Walk day by day through Passion Week. Watch the Old Testament shadows converge on a single moment in history - the death, burial, and resurrection of the Lamb of God.
He rode into Jerusalem on a donkey's colt, and the crowds laid palm branches before Him. They cried Hosanna! - "Save us, we pray." But they did not understand what kind of salvation was coming. This was lamb selection day. Every household in Israel was choosing a lamb, inspecting it, setting it apart for sacrifice. And the Lamb of God walked through the temple gates on the same day.
In the upper room, the Lamb reclined at table with His own. He took bread and broke it. He took the cup and said, "This is My blood of the covenant, which is poured out for many." The Gospels do not specify which cup of the meal this was or describe the full sequence of the Passover ritual in detail. What matters is what He said: that He would not drink again of the fruit of the vine until He drinks it new in His Father's kingdom.
"I tell you I will not drink again of this fruit of the vine until that day when I drink it new with you in My Father's kingdom."

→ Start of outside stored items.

Lemma load_data_Ok csv data :
  load_data csv = Ok data ↔
  Csv.ventas_andina csv ≠ []
  ∧ Forall (λ v, ids_numericos v = true)
      (limpiar_ventas (Csv.ventas_andina csv))
  ∧ data = tablas csv.
Proof.
  rewrite load_data_outcome, <- forallb_Forall.
  destruct (forallb _ _); [|by split; [|intros (_ & ? & _)]].
  destruct (Csv.ventas_andina csv); [by split; [|intros (? & _)]|].
  split; [by intros [= <-]|by intros (_ & _ & ->)].
Qed.

(** ** The filter mask *)

Lemma sentinel_mask (m : bool) (sel_value : string) (c : option string) :
  (if bool_decide (sel_value ≠ "Todos")
   then m && match c with Some x => bool_decide (x = sel_value) | None => false end
   else m) = true
  ↔ m = true ∧ (sel_value = "Todos" ∨ c = Some sel_value).
Proof.
  case_bool_decide as Hsel.
  - rewrite andb_true_iff. destruct c as [x|].
    + rewrite bool_decide_eq_true. split.
      * intros [? ->]. auto.
      * intros [? [?|[= ->]]]; done.
    + split; [intros [_ ?]; done|intros [_ [?|?]]; done].
  - destruct (decide (sel_value = "Todos")) as [->|Hne]; [|done].
    split; [auto|by intros [? _]].
Qed.

Lemma rango_mask (desde hasta : Timestamp) (c : option Timestamp) :
  match c with Some x => ts_leb desde x | None => false end
  && match c with Some x => ts_leb x hasta | None => false end = true
  ↔ ∃ t, c = Some t ∧ ts_le desde t ∧ ts_le t hasta.
Proof.
  unfold ts_le. destruct c as [x|]; simpl.
  - rewrite andb_true_iff. split; [intros [??]; eauto|].
    by intros (t & [= <-] & ? & ?).
  - split; [done|]. by intros (t & [= ] & _).
Qed.

Lemma fila_mask_spec sel e : fila_mask sel e = true ↔ cumple sel e.
Proof.
  unfold fila_mask, cumple, en_rango, cumple_region, cumple_segmento.
  cbv zeta. rewrite !sentinel_mask, rango_mask. tauto.
Qed.

Lemma mask_rows ve sel : mask ve sel = fila_mask sel <$> ve.
Proof.
  unfold mask, fila_mask, pd.ge_ts, pd.le_ts, pd.eq_str.
  rewrite <- !list_fmap_compose.
  repeat case_bool_decide; rewrite !mask_and_map; by apply list_fmap_ext.
Qed.

Lemma ventas_f_loc ve sel : ventas_f ve sel = pd.loc (fila_mask sel <$> ve) ve.
Proof. unfold ventas_f. by rewrite mask_rows. Qed.

Lemma elem_of_ventas_f ve sel e : e ∈ ventas_f ve sel ↔ e ∈ ve ∧ cumple sel e.
Proof. by rewrite ventas_f_loc, elem_of_loc, fila_mask_spec. Qed.

Lemma ventas_f_all ve sel : Forall (cumple sel) ve → ventas_f ve sel = ve.
Proof.
  intros Hall. rewrite ventas_f_loc. apply loc_all.
  eapply Forall_impl; [done|]. intros e. by rewrite fila_mask_spec.
Qed.

Lemma ventas_f_none ve sel : (∀ e, e ∈ ve → ¬ cumple sel e) → ventas_f ve sel = [].
Proof.
  intros Hno. rewrite ventas_f_loc. apply loc_none, Forall_forall.
  intros e He. apply not_true_is_false. rewrite fila_mask_spec. by apply Hno.
Qed.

Matthew 26:29 ESVIn the olive press - for that is what Gethsemane means - He fell on His face and prayed. His sweat became like drops of blood falling to the ground. He asked if the cup could pass, yet surrendered: "Not My will, but Yours, be done." The Father who had promised Abraham a lamb was now giving His own Son.
Betrayed with a kiss. Bound. Dragged before the Sanhedrin in the dark. False witnesses, the mockery of a trial. Then before Pilate, then Herod, then Pilate again. Scourged - torn open - a crown of thorns crushed onto His brow. Spat upon. Struck. The spotless Lamb, inspected and pronounced faultless by the Roman governor himself, was handed over anyway.
At the same hour the Passover lambs were being slaughtered in the Temple, the Lamb of God hung on a Roman cross. Darkness covered the land from the sixth hour to the ninth. Then He cried out with the opening words of Psalm 22 - words David wrote a thousand years before crucifixion was invented. He bore the sin of the world, and was forsaken so that we never would be.
The veil of the Temple was torn in two, from top to bottom.
Silence. The body of the Son of God lay wrapped in linen in a borrowed tomb, sealed by a Roman stone. The disciples hid. The women wept. The whole world held its breath.
The stone was rolled away - not to let Him out, but to let them in to see. The grave clothes lay folded. The tomb was empty. Death could not hold Him. The Feast of Firstfruits had come, and Christ was the firstfruits of those who have fallen asleep. Creation had begun again.
He ascended. A cloud received Him. And just as the High Priest on the Day of Atonement took the blood of the sacrifice through the veil and into the Holy of Holies, Christ - our great High Priest - entered the true tabernacle with His own blood, once for all. He sat down at the right hand of the Majesty on high.
In later Jewish tradition, four cups were associated with the Passover meal, each with its own meaning drawn from the Mishnah and rabbinic interpretation. The Gospels themselves do not use these names or emphasize the structure of numbered cups. What Scripture shows us is this: Jesus said He would not drink again of the fruit of the vine until He drinks it new in His Father's kingdom. In one sense, that meal remains open. We live in the age between His first coming and His return. Every time we gather to remember His death and celebrate His resurrection, we are proclaiming - in word and symbol - that He is coming back. And when He does, He will share that feast with us at last.
"For as often as you eat this bread and drink the cup, you proclaim the Lord's death until He comes."
1 Corinthians 11:26 ESVEvery Communion is a proclamation: He died. He rose. He is coming back. And when He does, He will lift that cup and drink it new - with us.